En ont eu pour leur compte, dans la foulée, tous ceux qui avaient perdu foi en sa longévité. Et Choguel Maïga ne s’en est point caché et dit avoir démasqué parmi ses collaborateurs ceux qui sont sortis du bois pendant son alitement en pensant que c’était fini pour lui. «Malheureusement, ils ont perdu ce jeu…», a-t-il martelé. Tout en louant par ailleurs la loyauté de ceux qui sont restés égaux à eux-mêmes pendant son absence médicale, il en veut aux autres de n’avoir pas intégré l’agenda de Dieu que «personne ne peut arrêter». De quoi s’ouvrir une fenêtre de tir sur tous les autres concitoyens qu’il présente dans sa démonstration comme des adversaires tapis dans divers milieux corporatistes dont l’armée, l’administration, etc., alors que la Transition amorce une phase de son «processus irréversible» qui doit reposer davantage sur un travail politique que sur «l’action coup de poing des militaires». Et pour cause : une œuvre de conscientisation de la population lui paraît d’autant plus opportun qu’il importe de l’étendre aux concitoyens en mission de forces étrangères et dont la vassalité à l’extérieur serait même transmissible par le sang à leurs enfants. «Il y a des gens qui sont au service de ces forces étrangères …Ils ne finiront jamais et même leurs enfants vont téter ce lait là», a-t-il expliqué, en assurant reconnaître personnellement les grandes familles maliennes dont le servage au profit de puissances étrangères se lègue d’une génération à l’autre.
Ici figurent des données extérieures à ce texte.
(* ===== verification/InventoryPage.v ===== *)
(** The inventory page ([pages/Inventory.tsx]): editing of asset fields, export
    and import, and the import of the file the server exports
    ([server/app/api/v1/inventory.py]). *)
From S2P Require Import Prelude JsString JsNumber Utils Types JsJson Api Stores Ui DeviceComponents Pages AdminPages.
Local Open Scope Z_scope.
Local Open Scope js_scope.

(** ** Fields *)

Inductive FieldKey := SerialNumber | Manufacturer | ModelName | Location | AssignedTo | AssetTag.
#[global] Instance FieldKey_eq_dec : EqDecision FieldKey.
Proof. solve_decision. Defined.
Definition FIELDS : list FieldKey := [SerialNumber; Manufacturer; ModelName; Location; AssignedTo; AssetTag].
Definition field_name (f : FieldKey) : jstr :=
  match f with
  | SerialNumber => "serial_number" | Manufacturer => "manufacturer" | ModelName => "model_name"
  | Location => "location" | AssignedTo => "assigned_to" | AssetTag => "asset_tag"
  end.
(** [device[field]] *)
Definition field_value (f : FieldKey) (d : InventoryDevice) : option jstr :=
  match f with
  | SerialNumber => i_serial_number d | Manufacturer => i_manufacturer d | ModelName => i_model_name d
  | Location => i_location d | AssignedTo => i_assigned_to d | AssetTag => i_asset_tag d
  end.

(** [value || null] *)
Definition or_null (value : jstr) : json := if truthy value then JStr value else JNull.

(** ** State *)

Record inventory_state := {
  inv_assignedTo : jstr; expiringOnly : bool; inv_editing : option (jstr * FieldKey); inv_draft : jstr;
  inv_location : jstr; inv_devices : list InventoryDevice }.
Definition inventory_initial : inventory_state :=
  {| inv_assignedTo := ""; expiringOnly := false; inv_editing := None; inv_draft := ""; inv_location := "";
     inv_devices := [] |}.

Definition inventory_query (s : inventory_state) : query :=
  Query [JStr "inventory"; JStr (inv_assignedTo s); JBool (expiringOnly s)]
    (inventoryApi.inventory_list None (if truthy (inv_assignedTo s) then Some (inv_assignedTo s) else None)
       (if expiringOnly s then Some 90 else None)) 0 true.

(** The order of [sort()] without a comparator: by code units. *)
Fixpoint units_le (s t : jstr) : bool :=
  match s, t with
  | [], _ => true
  | _, [] => false
  | c :: s', d :: t' => (c <? d) || ((c =? d) && units_le s' t')
  end.

Definition locations (s : inventory_state) : list jstr :=
  stable_sort units_le (dedup seqb (bfilter truthy (omap i_location (inv_devices s)))).

Definition inv_filtered (s : inventory_state) : list InventoryDevice :=
  bfilter (λ d, negb (truthy (inv_location s)) || bool_decide (i_location d = Some (inv_location s))) (inv_devices s).

(** ** Import *)

(** [text.split(/\r?\n/)] *)
Fixpoint split_lines (s : jstr) : list jstr :=
  match s with
  | [] => [[]]
  | 10 :: r => [] :: split_lines r
  | 13 :: ((10 :: r) as r0) => [] :: split_lines r
  | c :: r => cons_head c (split_lines r)
  end.

(** [Object.fromEntries(headers.map((header, index) => [header, columns[index] ?? '']))];
    the last entry of a key counts. *)
Definition record_of (headers columns : list jstr) : list (jstr * jstr) :=
  imap (λ i h, (h, columns !! i ?? "")) headers.
Definition record_get (k : jstr) (r : list (jstr * jstr)) : option jstr :=
  snd <$> find (λ e, fst e =s k) (rev r).

(** [record.key || null] *)
Definition record_json (k : jstr) (r : list (jstr * jstr)) : json := or_null (record_get k r ?? "").

(** The body of the loop for one row. *)
Definition import_row (devices : list InventoryDevice) (headers : list jstr) (row : jstr) : option request :=
  let r := record_of headers (split "," row) in
  device ← find (λ d, bool_decide (Some (i_hostname d) = record_get "hostname" r)) devices;
  Some (devicesApi.device_update (i_id device)
    [("serial_number", record_json "serial" r); ("manufacturer", record_json "manufacturer" r);
     ("model_name", record_json "model" r); ("purchase_date", record_json "purchase_date" r);
     ("warranty_expires", record_json "warranty_expires" r); ("location", record_json "location" r);
     ("assigned_to", record_json "assigned_to" r); ("asset_tag", record_json "asset_tag" r)]).

(** The requests in order; [None] when the file has no line, where
    [headerLine.split] throws. *)
Definition import_requests (text : jstr) (devices : list InventoryDevice) : option (list request) :=
  match bfilter truthy (split_lines text) with
  | [] => None
  | headerLine :: rows => Some (omap (import_row devices (map trim (split "," headerLine))) rows)
  end.

(** Each request is awaited: the first that is refused ends the import. *)
Fixpoint send_all (accepted : request → bool) (l : list request) : list ui_effect :=
  match l with
  | [] => [Invalidate ["inventory"]]
  | r :: l' => Request r :: if accepted r then send_all accepted l' else []
  end.
Definition importCsv (accepted : request → bool) (text : jstr) (s : inventory_state) : list ui_effect :=
  match import_requests text (inv_filtered s) with Some l => send_all accepted l | None => [] end.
Ceux qu’il appelle «agents de l’étranger», qu’il exclurait peut-être de la démarche de réconciliation nationale, sont reconnaissables, selon le Pm, à leur tendance à toujours épargner la France dans leurs critiques comme si épargner la Russie ferait des autres des agents de Moscou. Et, «la seule façon d’affronter la situation, soutient-il, «c’est de disposer d’un noyau de dirigeants déterminés» et d’une masse suffisamment sensibilisée. Une façon de redonner toute sa consistance et son utilité à une aile politique de la Transition minée par les querelles intestines, quitte à ramer à contre-courant d’une dynamique de réconciliation qui ne s’accommode guère de la divisant des Maliens par une chasse aux ennemis désignés de la patrie.
En définitive, ce que la maladie n’a pu affecter chez Choguel Maïga c’est le clivage.